= Lars Calmfors =

Swedish economist

Lars Calmfors, born on July 12, 1948, in Stockholm is a Swedish economist and professor emeritus in international economics at the Institute for International Economic Studies at Stockholm University. He has been active there since 1974 (as a professor from 1988 to 2015, deputy director from 1988 to 1995, and director from 1995 to 1997). He is a senior researcher at the Research Institute of Industrial Economics, IFN, since 2015.

== Education ==
He received his Ph.D. from the Stockholm School of Economics in 1978.

== Career ==
Calmfors' research focuses on labour economics and macroeconomics. His most significant contributions concern wage formation, trade unions, and collective bargaining, as well as the effects of labor market policies. The most notable contribution is the formulation of the Calmfors-Driffill hypothesis in 1988 in an article co-authored with the British economist John Driffill. According to the hypothesis, there is a hump-shaped relationship between, on one hand, the degree of coordination of various collective agreements and, on the other hand, wage levels and unemployment. Both decentralised bargaining at the company level and coordinated bargaining at the national level can lead to wage restraint. In company-level agreements, competitive pressure on individual companies has a restraining effect, while in nationally coordinated agreements, the parties have strong incentives to consider the broader economic impact (to internalise externalities). In uncoordinated sector-level bargaining, neither competitive pressure nor the internalisation effects are strong enough to promote wage moderation. Sector-level bargaining therefore leads to higher wage levels (the "hump" in the relationship) than both decentralised and coordinated bargaining. This mechanism is stronger the less open an economy is to international competition. With greater openness, the hump becomes flatter.

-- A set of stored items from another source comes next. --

(* ===== verification/NetFD.v ===== *)
(** * Sockets (src/netfd.go)

    A [netFD] ties a file descriptor to a poller descriptor.  Its methods run on an
    environment: the socket's fields, the poller with its descriptor cache and the
    kernel, and the counters of the metrics package.  [close] and [Control] hold the
    socket's mutex from beginning to end, so each is one computation here. *)

From stdpp Require Import base gmap sets list numbers.
From S2P Require Import Prelude Node Kernel IOVec DescCache Poller AutoPostpone.

Local Open Scope Z_scope.

Inductive fdType : Type := fdTCP | fdUDP | fdListen.

#[export] Instance fdType_eq_dec : EqDecision fdType.
Proof. solve_decision. Defined.

(** Errors of sockets and connections.  [errors.Is] looks through wrapping, so an
    error is named by what it wraps. *)
Inductive nerr : Type :=
| NConnClosed            (* ErrConnClosed *)
| NLimitExceeded         (* ErrOutboundBufferLimitExceeded *)
| NEAGAIN                (* tnet.EAGAIN: not enough data *)
| NTimeout               (* a netError with isTimeout *)
| NErrno (e : Z)         (* a system call's error *)
| NPoll (e : perr)       (* an error of the poller *)
| NNotInPoller           (* netFD is not added to a poller *)
| NAlreadyInPoller
| NBuffer (e : Node.err) (* an error of the buffer package *)
| NOther.                (* any other error value, of the package or of a handler *)

#[export] Instance perr_eq_dec : EqDecision perr.
Proof. solve_decision. Defined.
#[export] Instance nerr_eq_dec : EqDecision nerr.
Proof. solve_decision. Defined.

Section NetFD.
Context {D CB W : Type} `{Kernel W}.
Variable pdSize : Z.
(** [sock.Close()] of the standard library's connection. *)
Variable sock_Close : Z → W → W.

Record netFD : Type := NetFD {
  nfd_desc : option dloc;
  nfd_sock : bool;              (* [sock != nil] *)
  nfd_fd : Z;
  nfd_fdtype : fdType;
  nfd_closed : bool;
  nfd_udpBufferSize : Z;
  nfd_exactUDPBufferSizeEnabled : bool
}.

Definition set_desc v n := NetFD v (nfd_sock n) (nfd_fd n) (nfd_fdtype n) (nfd_closed n) (nfd_udpBufferSize n) (nfd_exactUDPBufferSizeEnabled n).
Definition set_nfd_closed v n := NetFD (nfd_desc n) (nfd_sock n) (nfd_fd n) (nfd_fdtype n) v (nfd_udpBufferSize n) (nfd_exactUDPBufferSizeEnabled n).

Record net_env : Type := NetEnv {
  ne_nfd : netFD;
  ne_poll : epoll D CB W;
  ne_metrics : Metrics.table
}.

Definition set_nfd v e := NetEnv v (ne_poll e) (ne_metrics e).
Definition set_poll v e := NetEnv (ne_nfd e) v (ne_metrics e).
Definition set_nmetrics v e := NetEnv (ne_nfd e) (ne_poll e) v.

Abbreviation MN := (M net_env).

Definition on_poll {A} : M (epoll D CB W) A → MN A := zoom ne_poll set_poll.
Definition net_syscall {A} (f : W → A * W) : MN A := on_poll (syscall f).
Definition metric (name delta : Z) : MN () := zoom ne_metrics set_nmetrics (Metrics.Add name delta).

Definition FD : MN Z := gets (λ e, nfd_fd (ne_nfd e)).

(** [Desc.Control] and [Desc.Close]: a descriptor without a poller refuses the one
    and crashes in the other. *)
Definition desc_Control (desc : dloc) (event : Event) : MN (result nerr ()) :=
  d ← on_poll (on_cache (load_desc desc));
  match d_poller d with
  | None => mret (Err NOther)
  | Some _ =>
      r ← on_poll (Control desc event);
      mret (match r with Ok u => Ok u | Err e => Err (NPoll e) end)
  end.

Definition desc_Close (desc : dloc) : MN () :=
  d ← on_poll (on_cache (load_desc desc));
  match d_poller d with
  | None => panic
  | Some _ => _ ← on_poll (Control desc Detach); mret ()
  end.

Definition nfd_close : MN () :=
  e ← get;
  if nfd_closed (ne_nfd e) then mret ()
  else
    _ ← modify (λ e, set_nfd (set_nfd_closed true (ne_nfd e)) e);
    _ ← (match nfd_desc (ne_nfd e) with
         | None => mret ()
         | Some desc =>
             _ ← desc_Close desc;
             _ ← on_poll (on_cache (FreeDesc desc));
             modify (λ e, set_nfd (set_desc None (ne_nfd e)) e)
         end);
    if nfd_sock (ne_nfd e) then net_syscall (λ w, ((), sock_Close (nfd_fd (ne_nfd e)) w))
    else _ ← net_syscall (k_close (nfd_fd (ne_nfd e))); mret ().

Definition nfd_Control (event : Event) : MN (result nerr ()) :=
  e ← get;
  if nfd_closed (ne_nfd e) then mret (Err NConnClosed)
  else
    match nfd_desc (ne_nfd e) with
    | None => mret (Err NNotInPoller)
    | Some desc => desc_Control desc event
    end.

(** [Desc.PickPollerWithPollMgr]; [mgr] picks a poller, [None] is a nil manager. *)
Definition PickPollerWithPollMgr (mgr : option nat) (desc : dloc) : MN (result nerr ()) :=
  d ← on_poll (on_cache (load_desc desc));
  match d_poller d, mgr with
  | Some _, _ => mret (Err NOther)
  | None, None => mret (Err NOther)
  | None, Some poller => _ ← on_poll (on_cache (upd_desc desc (set_poller (Some poller)))); mret (Ok ())
  end.

(** [Schedule]; [listenerMgr] and [defaultMgr] are the two managers. *)
Definition Schedule (listenerMgr defaultMgr : option nat) (onRead onWrite onHup : option CB) (conn : D)
    : MN (result nerr ()) :=
  e ← get;
  match nfd_desc (ne_nfd e) with
  | Some _ => mret (Err NAlreadyInPoller)
  | None =>
      desc ← on_poll (on_cache (alloc pdSize));
      _ ← on_poll (on_cache (upd_desc desc (λ d,
            MkDesc (d_next d) (d_poller d) (d_index d) (Some conn) onRead onWrite onHup (nfd_fd (ne_nfd e)))));
      r ← PickPollerWithPollMgr (if decide (nfd_fdtype (ne_nfd e) = fdListen) then listenerMgr else defaultMgr) desc;
      match r with
      | Err err => _ ← on_poll (on_cache (FreeDesc desc)); mret (Err err)
      | Ok _ =>
          _ ← modify (λ e, set_nfd (set_desc (Some desc) (ne_nfd e)) e);
          nfd_Control Readable
      end
  end.

(** ** Batch reads and writes *)

Definition errno_of {A} (r : result Z A) : result nerr A :=
  match r with Ok a => Ok a | Err e => Err (NErrno e) end.

(** [Readv] into vectors of the given lengths: the bytes received. *)
Definition nfd_Readv (lens : list Z) : MN (result nerr (list byte)) :=
  if decide (lens = []) then mret (Ok [])
  else
    fd ← FD;
    r ← net_syscall (k_readv fd lens);
    _ ← metric Metrics.TCPReadvCalls 1;
    match r with
    | Err e => _ ← metric Metrics.TCPReadvFails 1; mret (Err (NErrno e))
    | Ok d => _ ← metric Metrics.TCPReadvBytes (zlen d); mret (Ok d)
    end.

(** [Writev] of vectors with these contents: the number of bytes taken. *)
Definition nfd_Writev (ivs : list (list byte)) : MN (result nerr Z) :=
  if decide (ivs = []) then mret (Ok 0)
  else
    fd ← FD;
    r ← net_syscall (k_writev fd ivs);
    _ ← metric Metrics.TCPWritevCalls 1;
    match r with
    | Err e => _ ← metric Metrics.TCPWritevFails 1; mret (Err (NErrno e))
    | Ok n => _ ← metric Metrics.TCPWritevBlocks (zlen ivs); mret (Ok n)
    end.

End NetFD.
Arguments net_env : clear implicits.
Arguments NetEnv {D CB W}.

(** ** Closing and scheduling a socket *)

Section Close.
Context {D CB W : Type} `{Kernel W}.
Variable sock_Close : Z → W → W.
Implicit Types e : net_env D CB W.

(** The descriptor of a socket is the poller's. *)
Definition served e (desc : dloc) : Prop :=
  ∃ d, dc_heap (ep_cache (ne_poll e)) !! desc = Some d ∧ d_poller d ≠ None ∧ d_FD d = nfd_fd (ne_nfd e).

(** The system calls of [close]: the registration is deleted, then the socket closed. *)
Definition after_close e : W :=
  let fd := nfd_fd (ne_nfd e) in
  let w := match nfd_desc (ne_nfd e) with
           | None => ep_world (ne_poll e)
           | Some _ => (k_epoll_ctl (ep_fd (ne_poll e)) EPOLL_CTL_DEL fd None (ep_world (ne_poll e))).2
           end in
  if nfd_sock (ne_nfd e) then sock_Close fd w else (k_close fd w).2.

Lemma load_served e desc d :
  dc_heap (ep_cache (ne_poll e)) !! desc = Some d →
  on_poll (on_cache (load_desc desc)) e = Ret (d, e).
Proof.
  intros Hd. destruct e as [n p m]. unfold on_poll, on_cache. erewrite zoom_Ret.
  2: { apply zoom_Ret. unfold load_desc. simpl in *. by rewrite Hd. }
  by destruct p.
Qed.

Lemma nfd_close_ok e :
  nfd_closed (ne_nfd e) = false → (∀ desc, nfd_desc (ne_nfd e) = Some desc → served e desc) →
  ∃ e', nfd_close sock_Close e = Ret ((), e') ∧ nfd_closed (ne_nfd e') = true ∧
    nfd_desc (ne_nfd e') = None ∧ ep_world (ne_poll e') = after_close e.
Proof.
  intros Ho Hd. unfold nfd_close, after_close. mpure. rewrite Ho. mpure.
  set (e1 := set_nfd (set_nfd_closed true (ne_nfd e)) e).
  assert (∃ e2, (match nfd_desc (ne_nfd e) with
                 | None => mret ()
                 | Some desc =>
                     _ ← desc_Close desc; _ ← on_poll (on_cache (FreeDesc desc));
                     modify (λ e, set_nfd (set_desc None (ne_nfd e)) e)
                 end) e1 = Ret ((), e2) ∧ nfd_closed (ne_nfd e2) = true ∧ nfd_desc (ne_nfd e2) = None ∧
     ep_world (ne_poll e2) =
       match nfd_desc (ne_nfd e) with
       | None => ep_world (ne_poll e)
       | Some _ => (k_epoll_ctl (ep_fd (ne_poll e)) EPOLL_CTL_DEL (nfd_fd (ne_nfd e)) None (ep_world (ne_poll e))).2
       end) as (e2 & Hr & Hcl & Hde & Hw).
  { destruct (nfd_desc (ne_nfd e)) as [desc|] eqn:E; [|by exists e1].
    destruct (Hd desc eq_refl) as (d & Hh & Hp & Hfd).
    assert (Hl : on_poll (on_cache (load_desc desc)) e1 = Ret (d, e1)) by (by apply load_served).
    unfold desc_Close. rewrite bind_assoc_run. mrun Hl.
    destruct (d_poller d) as [pn|] eqn:Epn; [|done]. rewrite bind_assoc_run.
    destruct (k_epoll_ctl (ep_fd (ne_poll e)) EPOLL_CTL_DEL (nfd_fd (ne_nfd e)) None (ep_world (ne_poll e)))
      as [er w] eqn:Ek.
    set (e2 := NetFD.set_poll (set_world w (ne_poll e1)) e1).
    assert (Hc : on_poll (Control desc Detach) e1 = Ret (errno_result er, e2)).
    { unfold on_poll. apply zoom_Ret. unfold Control. erewrite bind_Ret.
      2: { unfold on_cache. apply zoom_Ret. unfold load_desc. simpl. by rewrite Hh. }
      cbv zeta. unfold ep_remove. mpure. erewrite bind_Ret.
      2: { unfold syscall. simpl. rewrite Hfd, Ek. reflexivity. }
      simpl. by destruct (ne_poll e). }
    mrun Hc. mpure.
    assert (Hf : ∃ c', on_poll (on_cache (FreeDesc desc)) e2 = Ret ((), NetFD.set_poll (set_cache c' (ne_poll e2)) e2)).
    { eexists. unfold on_poll, on_cache, FreeDesc, markFree. apply zoom_Ret, zoom_Ret.
      erewrite bind_Ret; [reflexivity|]. unfold load_desc. simpl. by rewrite Hh. }
    destruct Hf as [c' Hf]. mrun Hf. eexists. split; [reflexivity|]. done. }
  mrun Hr. destruct (nfd_sock (ne_nfd e)).
  - eexists. unfold net_syscall, on_poll, syscall, zoom. split; [reflexivity|]. cbn. by rewrite Hcl, Hde, Hw.
  - unfold net_syscall, on_poll, syscall.
    destruct (k_close (nfd_fd (ne_nfd e)) (ep_world (ne_poll e2))) as [er w] eqn:Ek.
    exists (NetFD.set_poll (set_world w (ne_poll e2)) e2). split.
    + erewrite bind_Ret; [reflexivity|]. unfold zoom. cbn. by rewrite Ek.
    + cbn. rewrite Hcl, Hde. rewrite Hw in Ek. by rewrite Ek.
Qed.

(** [Schedule] of a socket that is not served yet: it fails without a poller; with one
    the socket gets a descriptor nobody else has, and the answer is that of the kernel. *)
Definition insert_event e (desc : dloc) : Z * W :=
  k_epoll_ctl (ep_fd (ne_poll e)) EPOLL_CTL_ADD (nfd_fd (ne_nfd e)) (Some (rflags, desc)) (ep_world (ne_poll e)).

Lemma on_poll_Ret {A} (m : M (epoll D CB W) A) e x p :
  m (ne_poll e) = Ret (x, p) → on_poll m e = Ret (x, NetFD.set_poll p e).
Proof. apply (zoom_Ret ne_poll NetFD.set_poll). Qed.

Lemma on_poll_cache_Ret {A} (m : M (descCache D CB) A) e x c :
  m (ep_cache (ne_poll e)) = Ret (x, c) →
  on_poll (on_cache m) e = Ret (x, NetFD.set_poll (set_cache c (ne_poll e)) e).
Proof. intros Hm. apply on_poll_Ret. by apply (zoom_Ret ep_cache set_cache). Qed.

Lemma Schedule_ok pdSize mgr onRead onWrite onHup (conn : D) e free marked inuse :
  0 < pdSize → nfd_desc (ne_nfd e) = None → nfd_closed (ne_nfd e) = false → nfd_fdtype (ne_nfd e) ≠ fdListen →
  dc_ok (ep_cache (ne_poll e)) free marked inuse → dc_room pdSize (ep_cache (ne_poll e)) →
  ∃ desc e', Schedule pdSize None mgr onRead onWrite onHup conn e
      = Ret (match mgr with
             | None => Err NOther
             | Some _ => match errno_result (insert_event e desc).1 with Ok u => Ok u | Err x => Err (NPoll x) end
             end, e') ∧
    desc ∉ inuse ∧ ne_metrics e' = ne_metrics e ∧
    ne_nfd e' = (if mgr then set_desc (Some desc) (ne_nfd e) else ne_nfd e) ∧
    ep_world (ne_poll e') = (if mgr then (insert_event e desc).2 else ep_world (ne_poll e)) ∧
    (mgr ≠ None → served e' desc).
Proof.
  intros Hpd Hde Hcl Hty Hok Hroom. unfold Schedule. mpure. rewrite Hde.
  destruct (alloc_ok pdSize _ _ _ _ Hpd Hok Hroom) as (p & d & c1 & free' & Ha & Hni & _ & _ & Hh & Hd & _).
  mrun (on_poll_cache_Ret _ e _ _ Ha). set (e1 := NetFD.set_poll _ e).
  set (f := λ d0 : Desc D CB, MkDesc (d_next d0) (d_poller d0) (d_index d0) (Some conn) onRead onWrite onHup (nfd_fd (ne_nfd e))).
  set (c2 := set_dheap (alter f p (dc_heap c1)) c1).
  mrun (on_poll_cache_Ret (upd_desc p f) e1 () c2 eq_refl). set (e2 := NetFD.set_poll _ e1).
  assert (Hl : dc_heap c2 !! p = Some (f d)) by (simpl; by rewrite lookup_alter_eq, Hh).
  rewrite decide_False by done. unfold PickPollerWithPollMgr. rewrite bind_assoc_run.
  assert (Hld : load_desc p c2 = Ret (f d, c2)) by (unfold load_desc; by rewrite Hl).
  mrun (on_poll_cache_Ret _ e2 _ _ Hld). simpl. rewrite Hd. simpl.
  destruct mgr as [poller|].
  - rewrite bind_assoc_run. set (e3 := NetFD.set_poll _ e2).
    set (c4 := set_dheap (alter (set_poller (Some poller)) p (dc_heap c2)) c2).
    mrun (on_poll_cache_Ret (upd_desc p (set_poller (Some poller))) e3 () c4 eq_refl).
    set (e4 := NetFD.set_poll _ e3). mpure. cbv beta iota. mpure. unfold nfd_Control. mpure. simpl. rewrite Hcl.
    set (e5 := NetFD.set_nfd _ e4). unfold desc_Control.
    set (d' := set_poller (Some poller) (f d)).
    assert (Hl5 : load_desc p c4 = Ret (d', c4)).
    { unfold load_desc, c4. simpl. by rewrite lookup_alter_eq, lookup_alter_eq, Hh. }
    mrun (on_poll_cache_Ret _ e5 _ _ Hl5). simpl. set (e6 := NetFD.set_poll _ e5).
    exists p. destruct (insert_event e p) as [er w] eqn:Ek.
    assert (Hc : Control p Readable (ne_poll e6) = Ret (errno_result er, set_world w (ne_poll e6))).
    { unfold Control. erewrite bind_Ret.
      2: { unfold on_cache. apply zoom_Ret. exact Hl5. }
      cbv zeta. unfold ep_insert. mpure. erewrite bind_Ret.
      2: { unfold syscall. simpl. unfold insert_event in Ek. rewrite Ek. reflexivity. }
      reflexivity. }
    mrun (on_poll_Ret _ e6 _ _ Hc). eexists. split; [reflexivity|].
    split; [done|]. split; [reflexivity|]. split; [reflexivity|]. split; [reflexivity|].
    intros _. exists d'. split; [|done]. unfold c4. simpl. by rewrite lookup_alter_eq, lookup_alter_eq, Hh.
  - mpure. simpl. unfold FreeDesc, markFree. erewrite bind_Ret.
    2: { apply on_poll_cache_Ret. erewrite bind_Ret; [reflexivity|]. unfold load_desc. simpl. by rewrite lookup_alter_eq, Hh. }
    exists p. eexists. split; [reflexivity|]. done.
Qed.

End Close.
(* ===== verification/TcpConn.v ===== *)
(** * TCP connections (src/tcpconn.go)

    [tcpconn]: its fields, the parts of the process it works on (poller, kernel, time
    wheel, clock) and its methods as programs of atomic actions ([Threads]), so that
    any number of goroutines can use a connection at once.  A method of a buffer is
    one action (it runs under the buffer's own lock), so is a system call, an
    atomic load or store and a step of a job.

    Endless loops take fuel and end the model's run ([forever]) when it is used up.
    User handlers are names ([H]) that two parameters run.  Two fields are history
    only: [tc_written] and [tc_taken] record the bytes accepted by [Writev] and
    those the read methods consumed. *)

From stdpp Require Import base gmap sets list numbers.
From S2P Require Import Prelude MCache Node LinkedBuffer FixedBuffer AutoPostpone SafeJob Closer AsyncTimer Threads Timer Kernel IOVec DescCache Poller NetFD TcpService.

Local Open Scope Z_scope.

(** A channel of capacity one. *)
Record chan : Type := Chan { ch_full : bool; ch_closed : bool }.

Section TcpConn.
Context {D CB W H : Type} `{Kernel W}.
Variable sock_Close : Z → W → W.

Record tcpconn : Type := TcpConn {
  tc_inBuffer : Buffer;
  tc_outBuffer : Buffer;
  tc_closedReadBuf : FixedReadBuffer nerr;
  tc_rtimer : option timer;
  tc_wtimer : option timer;
  tc_idleTimer : option tid;
  tc_writeIdleTimer : option tid;
  tc_readIdleTimer : option tid;
  tc_writevData : IOData;
  tc_nfd : netFD;
  tc_closer : closer;
  tc_postpone : PostponeWrite;
  tc_waitReadLen : Z;
  tc_reading : Locker;
  tc_writing : Locker;
  tc_nonblocking : bool;
  tc_safeWrite : bool;
  tc_outboundBufferLimit : Z;
  tc_readTrigger : chan;
  tc_closedFinished : chan;
  tc_reqHandle : option H;
  tc_closeHandle : option H;
  tc_service : option tcpservice;
  tc_poll : epoll D CB W;   (* the poller, its descriptors and the kernel *)
  tc_wheel : TimeWheel;   (* the default time wheel *)
  tc_clock : Z;   (* time.Now() *)
  tc_events : list Z;   (* what epoll_wait will report *)
  tc_coins : list bool;   (* outcomes of select and of the task pool *)
  tc_tasks : nat;   (* calls of tcpAsyncHandler not yet started *)
  tc_hups : nat;   (* calls of tcpOnHup not yet started *)
  tc_written : list byte;   (* history: bytes accepted for writing *)
  tc_taken : list byte   (* history: bytes consumed from the input buffer *)
}.
(** The closing goroutine goes on to its next stage, or ends. *)
Lemma guarded_stage c gs i g cg c' cg' :
  guarded c gs → gs !! i = Some (in_stage cg g) →
  tc_closer c' = tc_closer c → (nb = false → tc_nonblocking c' = tc_nonblocking c) →
  (ch_closed (tc_readTrigger c') = true → sysRead ∈ cg_known cg) →
  (ch_closed (tc_closedFinished c') = true → all_known cg) →
  match cg' with
  | Some cg' => stage_ok c' cg'
  | None => ch_closed (tc_readTrigger c') = true ∧ ch_closed (tc_closedFinished c') = true
  end →
  guarded c' (<[i := set_closing cg' g]> gs).
Proof.
  intros HI Hi E En Ht Hf Hs. destruct (closing_alone c gs i i _ _ cg cg HI Hi eq_refl Hi eq_refl) as [_ Ec].
  destruct (gd_stage _ _ HI _ _ _ Hi eq_refl) as (Hknown & _ & _).
  pose proof (tot_insert closing_n gs i _ (set_closing cg' g) Hi) as Htot.
  change (closing_n (in_stage cg g)) with 1%nat in Htot.
  change (closing_n (set_closing cg' g)) with (if cg' then 1 else 0)%nat in Htot.
  pose proof (gd_one _ _ HI) as H1. rewrite Ec in H1.
  pose proof (closing_counts gs i _ cg Hi eq_refl) as Hn.
  split; rewrite ?E, ?Ec; try done.
  - intros k. rewrite list_fmap_insert, list_insert_id; [apply HI|].
    rewrite list_lookup_fmap, Hi. simpl. unfold in_stage. by rewrite !getPhase_set_closing.
  - destruct cg'; lia.
  - intros i' g0 cg0 Hi' Hcg. apply list_lookup_insert_Some in Hi' as [(_ & <- & _)|[Hne Hi']].
    + simpl in Hcg. by subst cg'.
    + by destruct (closing_alone c gs i i' _ _ cg cg0 HI Hi eq_refl Hi' Hcg).
  - intros ?. by apply Hknown, Ht.
  - intros k ?. by apply Hknown, Hf.
  - intros _ Hz. destruct cg' as [cg'|]; [lia|done].
  - intros Hnb. rewrite (En Hnb). by apply (gd_mode _ _ HI).
  - rewrite (libs_insert _ _ (in_stage cg g)); [apply HI|done..].
Qed.
(** ** The end of the closing *)

(** Nobody is inside job [k]: its lock is free. *)
Lemma free_lock nb libs c gs k :
  guarded nb libs c gs → (∀ i g, gs !! i = Some g → getPhase k g = PIdle) →
  @lj_acq (job_type k) _ _ (getJob k (tc_closer c)) ≠ None ∧
  @lj_cacq (job_type k) _ _ (getJob k (tc_closer c)) ≠ None.
Proof.
  intros HI Hidle. pose proof (ji_lock _ _ (gd_jobs _ _ _ _ HI k)) as Hl.
  assert (∀ f : phase → nat, f PIdle = 0%nat → tot f (map (getPhase k) gs) = 0%nat) as Ht.
  { intros f Hf. destruct (decide (0 < tot f (map (getPhase k) gs))%nat) as [Hp|]; [|lia].
    apply tot_pos in Hp as (i & p & Hi & Hp). apply list_lookup_fmap_Some in Hi as (g & -> & Hi).
    rewrite (Hidle i g Hi) in Hp. lia. }
  rewrite !Ht in Hl by done. destruct (lj_free _ Hl) as [[? Ea] [? Ec]]. by rewrite Ea, Ec.
Qed.

Section Quiescent.
Variables (libs : list bool) (w : pool conn) (gs : list role).
Hypothesis Hw : followedc false libs w gs.
Hypothesis Hq : quiescent w.
Abbreviation c := (p_state w).

Lemma quiet i g : gs !! i = Some g →
  (∃ r, p_threads w !! i = Some (Fin r)) ∧ (g = at_rest true ∨ g = at_rest false) ∨ reason c g.
Proof.
  intros Hi. destruct (followed_quiescent _ _ _ _ _ _ _ _ _ Hw Hq Hi) as [?|He]; [by left|right]. by apply He.
Qed.

(** Only readers that wait for data are inside a job. *)
Lemma quiet_idle i g k : gs !! i = Some g → k ≠ apiRead → getPhase k g = PIdle.
Proof.
  intros Hi Hk. destruct (quiet i g Hi) as [[_ [-> | ->]]|[]]; try (by destruct k); auto. subst g. by destruct k.
Qed.

Lemma quiet_all_idle i g k :
  ch_closed (tc_readTrigger c) = true → gs !! i = Some g → getPhase k g = PIdle.
Proof.
  intros Ht Hi. destruct (quiet i g Hi) as [[_ [-> | ->]]|[]]; try (by destruct k); auto; [congruence|].
  subst g. by destruct k.
Qed.

Lemma quiet_free k :
  k ≠ apiRead ∨ ch_closed (tc_readTrigger c) = true →
  @lj_acq (job_type k) _ _ (getJob k (tc_closer c)) ≠ None ∧
  @lj_cacq (job_type k) _ _ (getJob k (tc_closer c)) ≠ None.
Proof.
  intros Hk. apply (free_lock false libs _ gs); [apply Hw|]. intros i g Hi.
  destruct Hk; [by apply (quiet_idle i)|by apply (quiet_all_idle i)].
Qed.

(** Nobody is in the middle of closing. *)
Lemma quiet_not_closing i g cg : gs !! i = Some g → ro_closing g ≠ Some cg.
Proof.
  intros Hi Hcg. destruct (gd_stage _ _ _ _ (proj1 Hw) i g cg Hi Hcg) as (_ & Et & Ef).
  assert (stage_done g → cg_trigger cg = true ∧ cg_finished cg = true) as Hd.
  { unfold stage_done. rewrite Hcg. tauto. }
  destruct (quiet i g Hi) as [[_ [-> | ->]]|[k _ Hs Ha|k cg' _ Hcg' Hs Ha|_ Hs Ha|_ Hs Ha|Ha]]; try done.
  - destruct (Hd Hs) as [E _]. destruct (quiet_free k) as [? _]; [right; congruence|done].
  - rewrite Hcg in Hcg'. injection Hcg' as <-. destruct (quiet_free k) as [_ ?]; [|done].
    destruct Hs as [->|E]; [by left|right; congruence].
  - destruct (Hd Hs). congruence.
  - destruct (Hd Hs). congruence.
  - by subst g.
Qed.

Calmfors served as the chair of the Economic Council in Sweden, a scientific advisory group to the Swedish Ministry of Finance, from 1993 to 2001. During this time, he launched the journal Swedish Economic Policy Review, which was published by the councill until 2008. In 2009, the journal was transformed into the Nordic Economic Policy Review, published by the Nordic Council of Ministers. Calmfors was the chief editor of this journal from 2018 to 2020.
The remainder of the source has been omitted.